Segment Start: GIVEN DATA
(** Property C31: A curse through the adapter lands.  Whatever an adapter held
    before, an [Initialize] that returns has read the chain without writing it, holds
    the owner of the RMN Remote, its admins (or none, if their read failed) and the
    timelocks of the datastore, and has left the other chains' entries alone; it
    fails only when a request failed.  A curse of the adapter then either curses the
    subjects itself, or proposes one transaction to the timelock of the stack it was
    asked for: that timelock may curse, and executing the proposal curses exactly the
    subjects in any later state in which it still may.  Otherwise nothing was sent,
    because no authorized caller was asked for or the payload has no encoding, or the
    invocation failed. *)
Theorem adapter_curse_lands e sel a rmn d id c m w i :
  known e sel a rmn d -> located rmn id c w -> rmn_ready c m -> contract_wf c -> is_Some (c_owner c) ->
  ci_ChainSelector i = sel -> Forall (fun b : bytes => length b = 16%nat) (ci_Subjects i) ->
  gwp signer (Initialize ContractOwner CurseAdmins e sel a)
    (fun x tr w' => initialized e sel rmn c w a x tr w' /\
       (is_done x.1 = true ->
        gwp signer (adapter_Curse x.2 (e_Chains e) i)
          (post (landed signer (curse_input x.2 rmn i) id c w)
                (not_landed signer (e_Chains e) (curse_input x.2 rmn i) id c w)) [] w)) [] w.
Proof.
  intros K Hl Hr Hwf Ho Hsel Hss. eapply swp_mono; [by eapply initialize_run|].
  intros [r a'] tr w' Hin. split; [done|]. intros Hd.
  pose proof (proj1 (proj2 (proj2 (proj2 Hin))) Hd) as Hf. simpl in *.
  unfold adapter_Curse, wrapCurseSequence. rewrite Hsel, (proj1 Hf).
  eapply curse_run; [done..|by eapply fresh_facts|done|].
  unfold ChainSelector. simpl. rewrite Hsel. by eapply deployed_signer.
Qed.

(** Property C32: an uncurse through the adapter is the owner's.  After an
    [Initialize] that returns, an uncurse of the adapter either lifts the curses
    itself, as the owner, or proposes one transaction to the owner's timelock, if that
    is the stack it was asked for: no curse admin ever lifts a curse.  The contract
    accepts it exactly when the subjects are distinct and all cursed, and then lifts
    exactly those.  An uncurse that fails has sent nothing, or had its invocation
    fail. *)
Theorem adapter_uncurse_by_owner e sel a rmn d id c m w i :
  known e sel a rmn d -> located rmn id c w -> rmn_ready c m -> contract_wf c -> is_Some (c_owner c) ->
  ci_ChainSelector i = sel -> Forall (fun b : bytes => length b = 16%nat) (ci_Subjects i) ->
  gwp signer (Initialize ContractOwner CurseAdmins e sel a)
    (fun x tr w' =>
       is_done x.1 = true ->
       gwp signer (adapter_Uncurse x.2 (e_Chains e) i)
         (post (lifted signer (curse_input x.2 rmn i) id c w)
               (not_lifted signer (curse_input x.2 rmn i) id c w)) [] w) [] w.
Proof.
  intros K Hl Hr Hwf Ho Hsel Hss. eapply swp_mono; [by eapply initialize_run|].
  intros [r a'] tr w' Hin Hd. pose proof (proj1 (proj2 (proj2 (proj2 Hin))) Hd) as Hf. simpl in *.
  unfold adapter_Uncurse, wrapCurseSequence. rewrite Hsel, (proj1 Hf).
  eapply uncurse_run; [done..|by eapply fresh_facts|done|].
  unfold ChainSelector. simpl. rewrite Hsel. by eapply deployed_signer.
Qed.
Segment End: GIVEN DATA
Segment Start: GIVEN DATA
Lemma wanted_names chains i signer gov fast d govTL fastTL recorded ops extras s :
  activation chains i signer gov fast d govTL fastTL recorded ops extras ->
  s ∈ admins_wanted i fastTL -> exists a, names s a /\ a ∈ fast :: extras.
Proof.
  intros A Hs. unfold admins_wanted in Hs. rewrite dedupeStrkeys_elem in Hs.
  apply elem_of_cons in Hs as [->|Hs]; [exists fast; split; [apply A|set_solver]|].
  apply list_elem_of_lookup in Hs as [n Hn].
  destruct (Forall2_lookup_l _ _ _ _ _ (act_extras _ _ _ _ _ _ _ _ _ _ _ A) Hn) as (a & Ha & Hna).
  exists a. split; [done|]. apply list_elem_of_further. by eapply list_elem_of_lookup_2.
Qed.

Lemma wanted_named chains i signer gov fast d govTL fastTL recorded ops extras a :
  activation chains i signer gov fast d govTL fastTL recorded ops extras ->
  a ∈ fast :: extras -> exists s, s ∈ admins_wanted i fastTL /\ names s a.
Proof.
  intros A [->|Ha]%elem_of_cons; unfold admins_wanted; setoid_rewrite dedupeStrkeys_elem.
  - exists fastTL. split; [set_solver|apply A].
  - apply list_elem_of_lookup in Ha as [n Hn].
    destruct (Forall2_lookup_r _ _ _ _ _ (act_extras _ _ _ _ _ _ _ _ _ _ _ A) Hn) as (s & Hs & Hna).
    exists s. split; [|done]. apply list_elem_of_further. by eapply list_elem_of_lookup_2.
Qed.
Segment End: GIVEN DATA
Segment Start: GIVEN DATA
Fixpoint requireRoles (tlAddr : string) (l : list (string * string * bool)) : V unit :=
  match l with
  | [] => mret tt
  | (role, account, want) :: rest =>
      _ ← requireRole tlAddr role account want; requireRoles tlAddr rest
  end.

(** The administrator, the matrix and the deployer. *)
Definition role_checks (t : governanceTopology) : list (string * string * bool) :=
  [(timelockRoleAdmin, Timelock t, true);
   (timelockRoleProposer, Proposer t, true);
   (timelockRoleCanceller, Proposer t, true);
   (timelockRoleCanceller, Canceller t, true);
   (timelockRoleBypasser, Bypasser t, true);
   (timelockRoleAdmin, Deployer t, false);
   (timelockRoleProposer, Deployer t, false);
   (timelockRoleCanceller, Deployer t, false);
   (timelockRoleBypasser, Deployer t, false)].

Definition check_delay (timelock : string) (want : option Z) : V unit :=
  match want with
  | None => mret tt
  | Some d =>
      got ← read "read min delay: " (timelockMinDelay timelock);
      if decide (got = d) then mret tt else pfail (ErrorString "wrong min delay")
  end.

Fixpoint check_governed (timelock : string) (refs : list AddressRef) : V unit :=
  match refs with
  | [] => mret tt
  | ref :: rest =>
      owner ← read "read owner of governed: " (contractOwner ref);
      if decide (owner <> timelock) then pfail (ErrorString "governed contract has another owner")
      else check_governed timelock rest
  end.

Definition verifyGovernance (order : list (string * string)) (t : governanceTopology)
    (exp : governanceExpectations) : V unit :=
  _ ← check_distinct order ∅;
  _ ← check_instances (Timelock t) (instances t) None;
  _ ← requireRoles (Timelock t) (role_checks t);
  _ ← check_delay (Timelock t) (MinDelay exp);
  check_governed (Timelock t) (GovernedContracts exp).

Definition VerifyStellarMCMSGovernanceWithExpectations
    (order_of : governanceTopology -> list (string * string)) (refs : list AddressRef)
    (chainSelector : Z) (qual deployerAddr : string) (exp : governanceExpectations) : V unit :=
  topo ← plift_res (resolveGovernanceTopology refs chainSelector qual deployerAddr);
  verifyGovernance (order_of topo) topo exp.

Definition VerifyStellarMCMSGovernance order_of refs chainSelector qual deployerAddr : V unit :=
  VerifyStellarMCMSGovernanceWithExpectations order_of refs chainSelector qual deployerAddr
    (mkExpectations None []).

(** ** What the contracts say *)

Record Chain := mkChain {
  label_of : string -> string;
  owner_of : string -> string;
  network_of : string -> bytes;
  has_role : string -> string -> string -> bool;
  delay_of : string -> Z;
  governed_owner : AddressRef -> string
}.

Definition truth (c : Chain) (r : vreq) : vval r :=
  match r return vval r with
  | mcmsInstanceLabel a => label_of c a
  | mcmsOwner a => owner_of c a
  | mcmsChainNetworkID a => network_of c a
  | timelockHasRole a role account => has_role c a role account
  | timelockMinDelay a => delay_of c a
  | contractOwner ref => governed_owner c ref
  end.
Segment End: GIVEN DATA
**WORK REQUEST**. Return every line in the records that includes the string "timelockRoleAdmin".

**ANSWER SPACE**.
  [(timelockRoleAdmin, Timelock t, true);
   (timelockRoleAdmin, Deployer t, false);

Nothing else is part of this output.